• _Instructions to follow_: Your answer must be an exact transcription of the lines from the line with "destruct (s_native (spec" through the final line of the data.
*** Opening Material for this task ***
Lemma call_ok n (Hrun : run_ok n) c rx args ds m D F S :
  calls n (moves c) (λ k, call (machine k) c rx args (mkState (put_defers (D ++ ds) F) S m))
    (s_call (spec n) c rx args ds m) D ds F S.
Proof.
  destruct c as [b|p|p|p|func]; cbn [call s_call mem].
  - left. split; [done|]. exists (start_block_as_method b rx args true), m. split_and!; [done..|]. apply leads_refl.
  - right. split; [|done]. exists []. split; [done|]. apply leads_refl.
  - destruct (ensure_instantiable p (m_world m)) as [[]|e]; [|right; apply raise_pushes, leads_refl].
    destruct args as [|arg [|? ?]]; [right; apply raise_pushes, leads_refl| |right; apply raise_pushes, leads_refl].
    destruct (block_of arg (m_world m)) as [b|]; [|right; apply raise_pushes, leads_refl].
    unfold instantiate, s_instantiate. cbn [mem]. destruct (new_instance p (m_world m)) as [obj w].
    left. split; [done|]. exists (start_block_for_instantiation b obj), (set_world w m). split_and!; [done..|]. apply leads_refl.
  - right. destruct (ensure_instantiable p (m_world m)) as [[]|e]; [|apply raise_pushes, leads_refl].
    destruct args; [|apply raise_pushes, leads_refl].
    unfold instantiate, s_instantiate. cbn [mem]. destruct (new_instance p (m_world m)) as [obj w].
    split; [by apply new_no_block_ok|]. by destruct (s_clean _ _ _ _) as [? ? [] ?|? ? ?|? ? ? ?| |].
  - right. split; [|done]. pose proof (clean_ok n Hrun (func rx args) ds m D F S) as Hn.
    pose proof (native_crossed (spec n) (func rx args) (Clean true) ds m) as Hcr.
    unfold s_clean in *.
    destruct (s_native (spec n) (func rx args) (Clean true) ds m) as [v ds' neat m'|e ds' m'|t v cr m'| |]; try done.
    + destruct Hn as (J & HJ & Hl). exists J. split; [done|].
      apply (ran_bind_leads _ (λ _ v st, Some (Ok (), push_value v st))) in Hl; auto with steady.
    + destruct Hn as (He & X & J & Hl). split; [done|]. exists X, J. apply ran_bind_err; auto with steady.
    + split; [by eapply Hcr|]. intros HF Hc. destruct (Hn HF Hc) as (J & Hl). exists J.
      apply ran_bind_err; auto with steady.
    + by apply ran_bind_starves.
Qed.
*** Closing Material for this task ***
• _Response area_:
    destruct (s_native (spec n) (func rx args) (Clean true) ds m) as [v ds' neat m'|e ds' m'|t v cr m'| |]; try done.
    + destruct Hn as (J & HJ & Hl). exists J. split; [done|].
      apply (ran_bind_leads _ (λ _ v st, Some (Ok (), push_value v st))) in Hl; auto with steady.
    + destruct Hn as (He & X & J & Hl). split; [done|]. exists X, J. apply ran_bind_err; auto with steady.
    + split; [by eapply Hcr|]. intros HF Hc. destruct (Hn HF Hc) as (J & Hl). exists J.
      apply ran_bind_err; auto with steady.
    + by apply ran_bind_starves.
Qed.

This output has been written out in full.